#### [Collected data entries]
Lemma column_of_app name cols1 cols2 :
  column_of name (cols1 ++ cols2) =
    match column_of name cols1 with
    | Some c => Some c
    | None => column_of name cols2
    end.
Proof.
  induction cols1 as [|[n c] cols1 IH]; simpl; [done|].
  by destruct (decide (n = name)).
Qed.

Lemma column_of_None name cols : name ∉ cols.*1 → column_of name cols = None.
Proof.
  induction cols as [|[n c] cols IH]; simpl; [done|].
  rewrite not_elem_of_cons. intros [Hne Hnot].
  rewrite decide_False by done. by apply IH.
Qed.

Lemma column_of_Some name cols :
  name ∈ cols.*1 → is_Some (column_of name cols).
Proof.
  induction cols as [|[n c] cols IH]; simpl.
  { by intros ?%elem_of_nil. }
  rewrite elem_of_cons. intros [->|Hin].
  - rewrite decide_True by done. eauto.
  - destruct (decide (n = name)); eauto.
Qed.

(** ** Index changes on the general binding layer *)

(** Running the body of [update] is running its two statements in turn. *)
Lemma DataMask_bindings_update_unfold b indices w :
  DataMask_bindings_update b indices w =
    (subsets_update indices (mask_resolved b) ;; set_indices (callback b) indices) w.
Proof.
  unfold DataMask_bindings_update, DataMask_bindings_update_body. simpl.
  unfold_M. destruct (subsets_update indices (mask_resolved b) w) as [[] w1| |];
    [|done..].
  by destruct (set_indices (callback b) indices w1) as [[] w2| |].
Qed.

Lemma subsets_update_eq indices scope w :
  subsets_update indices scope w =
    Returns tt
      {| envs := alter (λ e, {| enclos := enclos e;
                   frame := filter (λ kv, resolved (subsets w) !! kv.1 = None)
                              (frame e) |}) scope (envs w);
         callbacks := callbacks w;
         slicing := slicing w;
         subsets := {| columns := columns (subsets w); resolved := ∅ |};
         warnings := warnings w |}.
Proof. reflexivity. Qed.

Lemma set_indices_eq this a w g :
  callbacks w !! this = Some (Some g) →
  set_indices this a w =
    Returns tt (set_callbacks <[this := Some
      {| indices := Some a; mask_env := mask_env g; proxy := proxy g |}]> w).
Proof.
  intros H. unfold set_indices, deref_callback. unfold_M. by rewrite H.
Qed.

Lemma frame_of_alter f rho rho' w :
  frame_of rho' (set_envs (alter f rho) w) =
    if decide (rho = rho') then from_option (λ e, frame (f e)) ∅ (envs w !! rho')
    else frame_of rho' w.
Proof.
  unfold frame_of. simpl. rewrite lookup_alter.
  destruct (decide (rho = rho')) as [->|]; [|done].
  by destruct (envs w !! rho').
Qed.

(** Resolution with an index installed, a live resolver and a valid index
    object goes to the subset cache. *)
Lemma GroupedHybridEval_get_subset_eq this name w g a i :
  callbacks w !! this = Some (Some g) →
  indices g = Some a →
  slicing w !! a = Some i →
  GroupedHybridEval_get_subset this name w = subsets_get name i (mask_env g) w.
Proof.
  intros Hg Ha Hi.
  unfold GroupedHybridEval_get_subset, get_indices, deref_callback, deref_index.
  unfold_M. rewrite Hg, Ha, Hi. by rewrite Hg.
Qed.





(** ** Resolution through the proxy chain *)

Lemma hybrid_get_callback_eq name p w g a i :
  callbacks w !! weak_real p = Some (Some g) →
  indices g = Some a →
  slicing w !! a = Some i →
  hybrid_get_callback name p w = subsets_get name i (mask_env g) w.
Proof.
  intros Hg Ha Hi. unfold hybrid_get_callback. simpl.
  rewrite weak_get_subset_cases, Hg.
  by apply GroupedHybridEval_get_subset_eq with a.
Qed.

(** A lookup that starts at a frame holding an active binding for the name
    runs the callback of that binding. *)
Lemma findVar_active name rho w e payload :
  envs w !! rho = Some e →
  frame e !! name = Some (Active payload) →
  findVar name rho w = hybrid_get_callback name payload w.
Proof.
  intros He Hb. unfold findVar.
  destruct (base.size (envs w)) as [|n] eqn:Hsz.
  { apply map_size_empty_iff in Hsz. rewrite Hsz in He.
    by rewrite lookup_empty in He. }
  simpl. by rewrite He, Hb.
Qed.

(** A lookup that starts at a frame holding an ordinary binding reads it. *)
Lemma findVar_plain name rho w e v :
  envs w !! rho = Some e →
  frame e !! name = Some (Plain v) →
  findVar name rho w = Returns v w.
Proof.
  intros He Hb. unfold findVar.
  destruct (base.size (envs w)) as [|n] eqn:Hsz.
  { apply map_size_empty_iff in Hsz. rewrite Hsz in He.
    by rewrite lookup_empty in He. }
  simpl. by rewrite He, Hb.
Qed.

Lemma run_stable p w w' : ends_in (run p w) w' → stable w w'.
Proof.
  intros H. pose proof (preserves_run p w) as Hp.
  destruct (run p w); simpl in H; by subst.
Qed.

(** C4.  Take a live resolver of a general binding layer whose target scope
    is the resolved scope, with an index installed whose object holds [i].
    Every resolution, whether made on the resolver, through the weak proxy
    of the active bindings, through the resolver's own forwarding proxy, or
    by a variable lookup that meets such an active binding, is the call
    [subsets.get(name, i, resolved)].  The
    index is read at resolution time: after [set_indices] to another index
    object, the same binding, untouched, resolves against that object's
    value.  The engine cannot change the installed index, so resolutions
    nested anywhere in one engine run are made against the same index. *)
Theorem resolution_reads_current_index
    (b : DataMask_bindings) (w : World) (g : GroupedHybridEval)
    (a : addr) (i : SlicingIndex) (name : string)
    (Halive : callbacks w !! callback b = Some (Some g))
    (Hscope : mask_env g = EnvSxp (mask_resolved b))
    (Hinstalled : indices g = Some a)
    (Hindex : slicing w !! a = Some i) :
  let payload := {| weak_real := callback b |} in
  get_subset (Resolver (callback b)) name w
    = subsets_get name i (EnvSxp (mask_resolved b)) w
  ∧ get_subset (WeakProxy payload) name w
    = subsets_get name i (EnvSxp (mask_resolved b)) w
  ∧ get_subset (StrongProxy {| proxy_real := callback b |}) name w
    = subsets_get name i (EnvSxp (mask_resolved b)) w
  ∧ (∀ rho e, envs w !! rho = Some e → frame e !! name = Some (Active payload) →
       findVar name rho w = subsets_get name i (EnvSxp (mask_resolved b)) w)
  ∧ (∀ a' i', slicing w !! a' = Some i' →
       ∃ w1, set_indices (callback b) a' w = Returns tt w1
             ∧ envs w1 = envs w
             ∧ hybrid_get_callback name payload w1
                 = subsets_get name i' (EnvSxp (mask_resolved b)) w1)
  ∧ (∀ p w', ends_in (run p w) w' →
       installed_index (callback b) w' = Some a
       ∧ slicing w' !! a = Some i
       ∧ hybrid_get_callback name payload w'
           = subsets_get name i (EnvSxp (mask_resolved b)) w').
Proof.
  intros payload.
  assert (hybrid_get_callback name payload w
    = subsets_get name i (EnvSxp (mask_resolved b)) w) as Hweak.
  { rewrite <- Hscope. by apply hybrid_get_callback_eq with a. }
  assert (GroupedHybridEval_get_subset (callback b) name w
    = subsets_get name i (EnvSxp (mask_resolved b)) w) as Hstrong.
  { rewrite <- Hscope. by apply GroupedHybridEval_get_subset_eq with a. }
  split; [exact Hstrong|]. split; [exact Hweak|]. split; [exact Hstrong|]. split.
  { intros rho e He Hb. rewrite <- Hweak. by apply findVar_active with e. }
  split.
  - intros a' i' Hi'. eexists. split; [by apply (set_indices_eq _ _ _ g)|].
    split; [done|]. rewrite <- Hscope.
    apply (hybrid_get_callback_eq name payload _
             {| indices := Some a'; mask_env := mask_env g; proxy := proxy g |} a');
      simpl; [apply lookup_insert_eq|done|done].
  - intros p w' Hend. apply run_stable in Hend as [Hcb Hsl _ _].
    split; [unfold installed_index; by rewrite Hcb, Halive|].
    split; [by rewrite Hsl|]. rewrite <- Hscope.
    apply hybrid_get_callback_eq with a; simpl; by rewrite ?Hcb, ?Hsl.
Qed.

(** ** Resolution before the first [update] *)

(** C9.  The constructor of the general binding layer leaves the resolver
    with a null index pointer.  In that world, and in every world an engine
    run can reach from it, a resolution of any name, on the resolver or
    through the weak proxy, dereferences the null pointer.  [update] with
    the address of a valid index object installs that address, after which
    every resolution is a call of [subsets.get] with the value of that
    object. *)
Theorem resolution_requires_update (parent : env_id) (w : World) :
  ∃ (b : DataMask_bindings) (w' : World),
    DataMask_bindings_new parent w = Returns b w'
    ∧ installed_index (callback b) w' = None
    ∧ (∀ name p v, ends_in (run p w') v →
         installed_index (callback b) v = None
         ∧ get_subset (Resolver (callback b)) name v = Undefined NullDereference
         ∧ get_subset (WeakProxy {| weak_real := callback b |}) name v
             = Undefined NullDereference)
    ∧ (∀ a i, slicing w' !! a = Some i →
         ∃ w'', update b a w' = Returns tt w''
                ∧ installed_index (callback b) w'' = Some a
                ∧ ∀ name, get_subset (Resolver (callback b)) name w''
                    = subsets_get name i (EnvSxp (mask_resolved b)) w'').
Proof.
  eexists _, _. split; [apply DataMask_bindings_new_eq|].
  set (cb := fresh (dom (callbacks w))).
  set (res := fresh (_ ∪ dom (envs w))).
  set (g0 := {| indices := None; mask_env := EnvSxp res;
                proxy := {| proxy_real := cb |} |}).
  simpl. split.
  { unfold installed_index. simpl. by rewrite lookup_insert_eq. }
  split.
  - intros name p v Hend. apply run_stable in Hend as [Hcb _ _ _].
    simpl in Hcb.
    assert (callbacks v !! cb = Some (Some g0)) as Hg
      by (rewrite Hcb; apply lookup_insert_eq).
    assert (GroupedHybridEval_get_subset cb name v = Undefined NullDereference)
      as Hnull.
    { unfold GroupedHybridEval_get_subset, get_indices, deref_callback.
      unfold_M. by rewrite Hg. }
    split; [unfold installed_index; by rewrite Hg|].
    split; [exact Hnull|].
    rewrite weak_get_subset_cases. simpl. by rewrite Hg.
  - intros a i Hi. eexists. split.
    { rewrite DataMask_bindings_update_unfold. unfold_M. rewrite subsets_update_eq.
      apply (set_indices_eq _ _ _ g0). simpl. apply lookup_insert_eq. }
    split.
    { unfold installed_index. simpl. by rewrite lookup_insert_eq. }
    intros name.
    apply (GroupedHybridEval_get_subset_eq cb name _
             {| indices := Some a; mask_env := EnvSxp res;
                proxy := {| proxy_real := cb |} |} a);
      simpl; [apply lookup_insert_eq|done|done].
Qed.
---
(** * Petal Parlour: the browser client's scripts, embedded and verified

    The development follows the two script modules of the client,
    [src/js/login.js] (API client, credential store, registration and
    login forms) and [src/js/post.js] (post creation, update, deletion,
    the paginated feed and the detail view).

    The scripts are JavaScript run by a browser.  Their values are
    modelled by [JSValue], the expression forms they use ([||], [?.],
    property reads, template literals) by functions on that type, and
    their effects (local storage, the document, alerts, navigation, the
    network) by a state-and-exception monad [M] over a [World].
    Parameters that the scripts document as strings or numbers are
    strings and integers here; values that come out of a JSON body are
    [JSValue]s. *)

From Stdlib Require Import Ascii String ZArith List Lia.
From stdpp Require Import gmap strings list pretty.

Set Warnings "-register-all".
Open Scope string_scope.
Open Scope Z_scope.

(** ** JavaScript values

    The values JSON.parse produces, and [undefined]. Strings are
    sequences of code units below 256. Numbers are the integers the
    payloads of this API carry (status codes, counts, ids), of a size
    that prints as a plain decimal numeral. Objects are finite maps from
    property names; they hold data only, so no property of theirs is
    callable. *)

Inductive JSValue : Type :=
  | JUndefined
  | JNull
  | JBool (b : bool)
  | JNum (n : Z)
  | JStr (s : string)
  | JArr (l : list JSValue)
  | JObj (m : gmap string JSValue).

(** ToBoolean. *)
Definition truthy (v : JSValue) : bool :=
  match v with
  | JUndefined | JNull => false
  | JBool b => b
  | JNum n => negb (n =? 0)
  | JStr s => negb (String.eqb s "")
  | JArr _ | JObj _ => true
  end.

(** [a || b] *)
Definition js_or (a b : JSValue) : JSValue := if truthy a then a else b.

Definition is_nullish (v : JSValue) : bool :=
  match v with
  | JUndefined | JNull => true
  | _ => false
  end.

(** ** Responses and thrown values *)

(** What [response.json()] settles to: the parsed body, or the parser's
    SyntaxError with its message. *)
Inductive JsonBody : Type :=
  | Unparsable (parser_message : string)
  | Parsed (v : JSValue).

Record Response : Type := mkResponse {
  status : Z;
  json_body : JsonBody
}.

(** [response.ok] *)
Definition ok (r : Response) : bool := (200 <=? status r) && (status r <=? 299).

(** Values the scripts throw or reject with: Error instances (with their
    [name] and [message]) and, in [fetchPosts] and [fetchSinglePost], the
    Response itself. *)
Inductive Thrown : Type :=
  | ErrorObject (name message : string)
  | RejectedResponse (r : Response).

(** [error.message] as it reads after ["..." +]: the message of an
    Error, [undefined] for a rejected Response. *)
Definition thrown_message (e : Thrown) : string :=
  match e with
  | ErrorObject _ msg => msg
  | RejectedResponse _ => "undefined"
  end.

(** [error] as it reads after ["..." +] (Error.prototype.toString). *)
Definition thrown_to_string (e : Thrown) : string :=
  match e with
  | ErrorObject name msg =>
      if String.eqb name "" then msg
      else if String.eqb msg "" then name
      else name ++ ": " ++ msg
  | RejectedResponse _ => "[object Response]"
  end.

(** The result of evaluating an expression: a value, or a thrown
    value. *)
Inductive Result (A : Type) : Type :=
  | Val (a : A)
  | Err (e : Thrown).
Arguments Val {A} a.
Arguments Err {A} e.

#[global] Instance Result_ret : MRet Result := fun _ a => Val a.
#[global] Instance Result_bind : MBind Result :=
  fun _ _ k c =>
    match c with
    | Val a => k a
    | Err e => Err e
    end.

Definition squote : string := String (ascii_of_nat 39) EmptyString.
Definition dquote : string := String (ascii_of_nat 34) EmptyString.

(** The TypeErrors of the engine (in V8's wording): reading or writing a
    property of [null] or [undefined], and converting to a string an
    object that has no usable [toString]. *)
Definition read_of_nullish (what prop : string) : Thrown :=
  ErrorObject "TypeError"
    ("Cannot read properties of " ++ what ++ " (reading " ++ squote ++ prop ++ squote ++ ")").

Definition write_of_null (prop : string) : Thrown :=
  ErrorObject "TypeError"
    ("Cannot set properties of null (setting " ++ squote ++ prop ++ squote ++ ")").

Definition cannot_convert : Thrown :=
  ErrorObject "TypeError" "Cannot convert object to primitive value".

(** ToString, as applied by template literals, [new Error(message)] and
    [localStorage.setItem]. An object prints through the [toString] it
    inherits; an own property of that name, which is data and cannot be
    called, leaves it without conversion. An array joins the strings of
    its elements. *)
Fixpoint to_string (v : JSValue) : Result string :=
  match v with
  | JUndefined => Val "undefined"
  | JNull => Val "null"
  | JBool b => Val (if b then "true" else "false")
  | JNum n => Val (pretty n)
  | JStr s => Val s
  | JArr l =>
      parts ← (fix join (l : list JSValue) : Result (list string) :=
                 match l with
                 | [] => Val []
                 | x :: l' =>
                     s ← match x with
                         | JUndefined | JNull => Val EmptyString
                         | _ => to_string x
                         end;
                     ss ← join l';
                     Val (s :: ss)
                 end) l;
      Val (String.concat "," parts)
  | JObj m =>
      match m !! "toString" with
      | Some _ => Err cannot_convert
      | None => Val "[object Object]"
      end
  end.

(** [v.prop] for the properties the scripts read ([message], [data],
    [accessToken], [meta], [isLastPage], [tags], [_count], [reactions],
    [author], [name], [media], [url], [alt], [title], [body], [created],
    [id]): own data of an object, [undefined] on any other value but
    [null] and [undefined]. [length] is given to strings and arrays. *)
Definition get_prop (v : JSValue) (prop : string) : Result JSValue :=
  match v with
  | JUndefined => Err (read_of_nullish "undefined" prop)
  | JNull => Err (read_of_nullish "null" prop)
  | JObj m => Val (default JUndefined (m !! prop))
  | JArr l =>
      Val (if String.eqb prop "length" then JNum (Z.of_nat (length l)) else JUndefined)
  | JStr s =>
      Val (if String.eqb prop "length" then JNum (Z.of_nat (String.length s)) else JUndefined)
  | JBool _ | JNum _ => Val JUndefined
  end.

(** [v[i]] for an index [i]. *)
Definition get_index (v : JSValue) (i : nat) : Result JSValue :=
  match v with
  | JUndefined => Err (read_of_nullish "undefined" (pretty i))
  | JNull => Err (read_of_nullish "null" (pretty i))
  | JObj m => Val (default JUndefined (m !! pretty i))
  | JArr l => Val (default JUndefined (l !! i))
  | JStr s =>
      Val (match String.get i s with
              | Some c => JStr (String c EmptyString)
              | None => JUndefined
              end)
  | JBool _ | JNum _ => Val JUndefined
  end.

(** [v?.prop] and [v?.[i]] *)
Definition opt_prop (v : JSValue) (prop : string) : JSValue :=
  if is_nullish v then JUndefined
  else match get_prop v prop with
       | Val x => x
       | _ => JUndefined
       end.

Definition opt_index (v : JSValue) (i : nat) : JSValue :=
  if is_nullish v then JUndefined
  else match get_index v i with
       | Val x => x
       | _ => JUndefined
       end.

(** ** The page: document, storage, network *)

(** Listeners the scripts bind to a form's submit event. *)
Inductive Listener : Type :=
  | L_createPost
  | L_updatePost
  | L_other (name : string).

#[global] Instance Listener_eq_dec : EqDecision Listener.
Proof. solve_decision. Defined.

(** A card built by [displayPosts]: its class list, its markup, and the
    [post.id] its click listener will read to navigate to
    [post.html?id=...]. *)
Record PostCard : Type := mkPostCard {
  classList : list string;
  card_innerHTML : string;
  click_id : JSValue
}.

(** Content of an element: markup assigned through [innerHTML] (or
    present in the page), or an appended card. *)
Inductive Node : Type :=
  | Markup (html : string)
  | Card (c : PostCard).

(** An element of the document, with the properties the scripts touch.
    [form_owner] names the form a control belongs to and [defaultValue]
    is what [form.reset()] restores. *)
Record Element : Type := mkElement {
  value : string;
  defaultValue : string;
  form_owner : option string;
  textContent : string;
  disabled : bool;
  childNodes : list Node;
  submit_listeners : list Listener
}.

#### [WHAT YOU NEED TO DO]
How many lines in the entries include "names"? Only the number is wanted.

#### [ANSWER SECTION]
2